Der katholische Ostermontag markierte einen weiteren dramatischen und gewalttätigen Tag für den Libanon, da die israelische Armee ihre Bombenangriffe auf die südlichen Vororte von Beirut, den Südlibanon und die Bekaa-Region verstärkte.
Die Situation bleibt kritisch, da die Bewohner von mehr als 40 Dörfern angesichts einer neuen Welle von Massenangriffen zur dringenden Evakuierung aufgefordert werden. Das Besondere an diesen jüngsten Warnungen ist die erstmalige Einbeziehung von Dörfern mit christlicher Bevölkerung wie Adoussiyé und Bfaouré, wodurch die Karte des Konflikts erweitert wird.
Das menschliche Gleichgewicht wird von Stunde zu Stunde schwerer. Nach neuesten Daten des Gesundheitsministeriums liegt die Zahl der Toten bei mindestens 1.497 Menschen, darunter 130 Kinder. Allein in den letzten 24 Stunden wurden 36 Opfer gemeldet, zudem trafen die Angriffe auch medizinisches Personal.

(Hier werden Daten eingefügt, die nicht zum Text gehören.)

(** Pass 2: the copies before position [j] have their random pointer. *)
Definition ra (k : nat) (b : Z) (n : Node) : Node := mkNode (data n) b (random n).
Definition rb (j k : nat) (b : Z) (n : Node) : Node :=
  mkNode (data n) (next n) (if decide (k < j)%nat then cp (random n) else 0).

Lemma link_randoms_spec fuel : ∀ j h, paired ra (rb j) h → (j ≤ length A)%nat → (length A - j < fuel)%nat →
  ∃ h', link_randoms fuel (default 0 (A !! j)) h = Ret h' ∧ paired ra (rb (length A)) h'.
Proof.
  induction fuel as [|fuel IH]; intros j h Hp Hj Hf; [lia|]. cbn [link_randoms].
  destruct (A !! j) as [a|] eqn:Ha; simpl default.
  - destruct (pair_at j a Ha) as (b & Hb & Ha0 & Hb0). destruct (rl_node _ _ _ Hl j a Ha) as (n & Hn & Hnx & Hr).
    rewrite (proj2 (Z.eqb_neq a 0) Ha0). destruct (proj1 Hp j a b n Ha Hb Hn) as [Ea Eb].
    assert (a ≠ b) as Hab by (apply apart; by eapply list_elem_of_lookup_2).
    rewrite (load_ok h a _ Ha0 Ea), bind_Ret. cbn [ra random next].
    assert (∃ h', (if negb (random n =? 0) then r ← load h (random n); store h b (set_random (next r)) else Ret h) = Ret h' ∧
      h' !! a = Some (ra j b n) ∧ h' !! b = Some (rb (S j) j b n) ∧ paired ra (rb (S j)) h') as (h' & -> & Ea' & Eb' & Hp').
    { destruct (Z.eqb_spec (random n) 0) as [E0|E0]; cbn [negb].
      - exists h. split_and!; [done|done| |].
        + rewrite Eb. unfold rb. rewrite decide_False, decide_True by lia. rewrite E0, copy_ptr_null by apply Hl. done.
        + pose proof (paired_set_b ra (rb j) (rb (S j)) h j a b n) as Hset. rewrite insert_id in Hset.
          * apply Hset; try done. intros k b' n' Hk. unfold rb. f_equal. repeat case_decide; (done || lia).
          * rewrite Eb. unfold rb. rewrite decide_False, decide_True by lia. rewrite E0, copy_ptr_null by apply Hl. done.
      - destruct Hr as [|Hr]; [done|]. apply list_elem_of_lookup in Hr as [i Hi].
        destruct (pair_at i _ Hi) as (c & Hc & _ & _). destruct (rl_node _ _ _ Hl i _ Hi) as (m & Hm & _).
        destruct (proj1 Hp i _ c m Hi Hc Hm) as [Er _]. rewrite (load_ok h _ _ E0 Er), bind_Ret. cbn [ra next].
        rewrite (store_ok h b _ _ Hb0 Eb). eexists. split; [done|].
        assert (set_random c (rb j j b n) = rb (S j) j b n) as ->.
        { unfold set_random, rb. cbn [data next]. rewrite (decide_True (P := (j < S j)%nat)) by lia. f_equal.
          symmetry. apply (copy_ptr_at A B i); [apply Hl|done|done]. }
        split_and!; [by rewrite lookup_insert_ne|by rewrite lookup_insert_eq|].
        apply (paired_set_b ra (rb j) (rb (S j)) h j a b n); try done.
        intros k b' n' Hk. unfold rb. f_equal. repeat case_decide; (done || lia). }
    rewrite bind_Ret, (load_ok h' a _ Ha0 Ea'), bind_Ret. cbn [ra next].
    rewrite (load_ok h' b _ Hb0 Eb'), bind_Ret. cbn [rb next]. rewrite Hnx. pose proof (lookup_lt_Some _ _ _ Ha).
    apply IH; [done|lia|lia].
  - apply lookup_ge_None in Ha. exists h. split; [done|]. by assert (j = length A) as <- by lia.
Qed.

(** Pass 3: the pairs before position [j] have been taken apart. *)
Definition ua (j k : nat) (b : Z) (n : Node) : Node := if decide (k < j)%nat then n else mkNode (data n) b (random n).
Definition ub (j k : nat) (b : Z) (n : Node) : Node :=
  mkNode (data n) (if decide (k < j)%nat then cp (next n) else next n) (cp (random n)).

Lemma unweave_spec fuel : ∀ j h, paired (ua j) (ub j) h → (j ≤ length A)%nat → (length A - j < fuel)%nat →
  ∃ h', unweave fuel (default 0 (A !! j)) (default 0 (B !! j)) h = Ret h' ∧ paired (ua (length A)) (ub (length A)) h'.
Proof.
  induction fuel as [|fuel IH]; intros j h Hp Hj Hf; [lia|]. cbn [unweave].
  destruct (A !! j) as [a|] eqn:Ha; simpl default.
  - destruct (pair_at j a Ha) as (b & Hb & Ha0 & Hb0). rewrite Hb. simpl default.
    destruct (rl_node _ _ _ Hl j a Ha) as (n & Hn & Hnx & Hr). pose proof (lookup_lt_Some _ _ _ Ha) as Hlt.
    rewrite (proj2 (Z.eqb_neq a 0) Ha0), (proj2 (Z.eqb_neq b 0) Hb0). cbn [orb].
    destruct (proj1 Hp j a b n Ha Hb Hn) as [Ea Eb]. assert (a ≠ b) as Hab by (apply apart; by eapply list_elem_of_lookup_2).
    assert (ua j j b n = mkNode (data n) b (random n)) as Eua by (unfold ua; by rewrite decide_False by lia).
    assert (ub j j b n = mkNode (data n) (next n) (cp (random n))) as Eub by (unfold ub; by rewrite decide_False by lia).
    rewrite Eua in Ea. rewrite Eub in Eb. rewrite (load_ok h a _ Ha0 Ea), bind_Ret. cbn [next].
    rewrite (proj2 (Z.eqb_neq b 0) Hb0). cbn [negb]. rewrite (load_ok h b _ Hb0 Eb), !bind_Ret. cbn [next].
    rewrite (store_ok h a _ _ Ha0 Ea), bind_Ret.
    assert (set_next (next n) (mkNode (data n) b (random n)) = ua (S j) j b n) as ->.
    { unfold ua. rewrite decide_True by lia. by destruct n. }
    assert (paired (ua (S j)) (ub j) (<[a := ua (S j) j b n]> h)) as Hp1.
    { apply (paired_set_a (ua j) (ub j) (ua (S j)) h j a b n); try done. intros k b' n' Hk. unfold ua.
      repeat case_decide; (done || lia). }
    set (h1 := <[a := ua (S j) j b n]> h) in *. destruct (proj1 Hp1 j a b n Ha Hb Hn) as [Ea1 Eb1]. rewrite Eub in Eb1.
    rewrite (load_ok h1 b _ Hb0 Eb1), bind_Ret. cbn [next].
    assert ((if negb (next n =? 0) then m ← load h1 (next n); Ret (next m) else Ret (next n)) = Ret (cp (next n)) ∧
      cp (next n) = default 0 (B !! S j)) as [-> Ecp].
    { rewrite Hnx. destruct (A !! S j) as [a'|] eqn:Ha'; simpl default.
      - destruct (pair_at (S j) a' Ha') as (b' & Hb' & Ha0' & Hb0'). destruct (rl_node _ _ _ Hl (S j) a' Ha') as (m & Hm & _).
        rewrite (proj2 (Z.eqb_neq a' 0) Ha0'). cbn [negb]. destruct (proj1 Hp1 (S j) a' b' m Ha' Hb' Hm) as [Ea' _].
        rewrite (load_ok h1 a' _ Ha0' Ea'), bind_Ret. unfold ua. rewrite decide_False by lia. cbn [next].
        rewrite (copy_ptr_at A B (S j) a' b'), Hb' by (done || apply Hl). done.
      - rewrite copy_ptr_null by apply Hl. split; [done|]. rewrite (proj2 (lookup_ge_None B (S j))); [done|].
        apply lookup_ge_None in Ha'. lia. }
    rewrite bind_Ret, (store_ok h1 b _ _ Hb0 Eb1), bind_Ret.
    assert (set_next (cp (next n)) (mkNode (data n) (next n) (cp (random n))) = ub (S j) j b n) as ->.
    { unfold ub, set_next. rewrite decide_True by lia. done. }
    assert (paired (ua (S j)) (ub (S j)) (<[b := ub (S j) j b n]> h1)) as Hp2.
    { apply (paired_set_b (ua (S j)) (ub j) (ub (S j)) h1 j a b n); try done. intros k b' n' Hk. unfold ub.
      f_equal. repeat case_decide; (done || lia). }
    set (h2 := <[b := ub (S j) j b n]> h1) in *. destruct (proj1 Hp2 j a b n Ha Hb Hn) as [Ea2 Eb2].
    rewrite (load_ok h2 a _ Ha0 Ea2), bind_Ret, (load_ok h2 b _ Hb0 Eb2), bind_Ret. unfold ua at 1, ub at 1.
    rewrite !decide_True by lia. cbn [next]. rewrite Ecp, Hnx. apply IH; [done|lia|lia].
  - apply lookup_ge_None in Ha. exists h. split; [done|]. by assert (j = length A) as <- by lia.
Qed.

Das Ministerium verurteilte den Angriff auf die Krankenwagen in Siddiqine und Hariss aufs Schärfste und bezeichnete ihn als schweren Verstoß. Ein Ereignis, das heftige Reaktionen hervorgerufen hat, ist der Tod von Bernard al-Hajj, einem christlichen Bürger, der in Hamadiyé von einer Drohne getötet wurde, eine Tatsache, die die internen Spannungen zwischen den christlichen Parteien und der Hisbollah verschärft.
Das israelische Militär behauptet, vor Ort über 300 Einrichtungen getroffen zu haben, die mit der Infrastruktur der Hisbollah in Verbindung stehen, darunter unterirdische Tunnel und Waffendepots. Andererseits reagierte die Hisbollah mit Angriffen auf israelische „Merkava“-Panzer und griff Militärstützpunkte bis zu 75 Kilometer innerhalb des israelischen Territoriums an.
Während die heftigen Kämpfe in Gebieten wie Khiam und Metula andauern, bemühen sich die libanesischen Behörden darum, das Gesundheitssystem am Laufen zu halten. Der Gesundheitsminister besucht ein AIDS-Krankenhaus, um die Nothilfe für die Verwundeten zu koordinieren.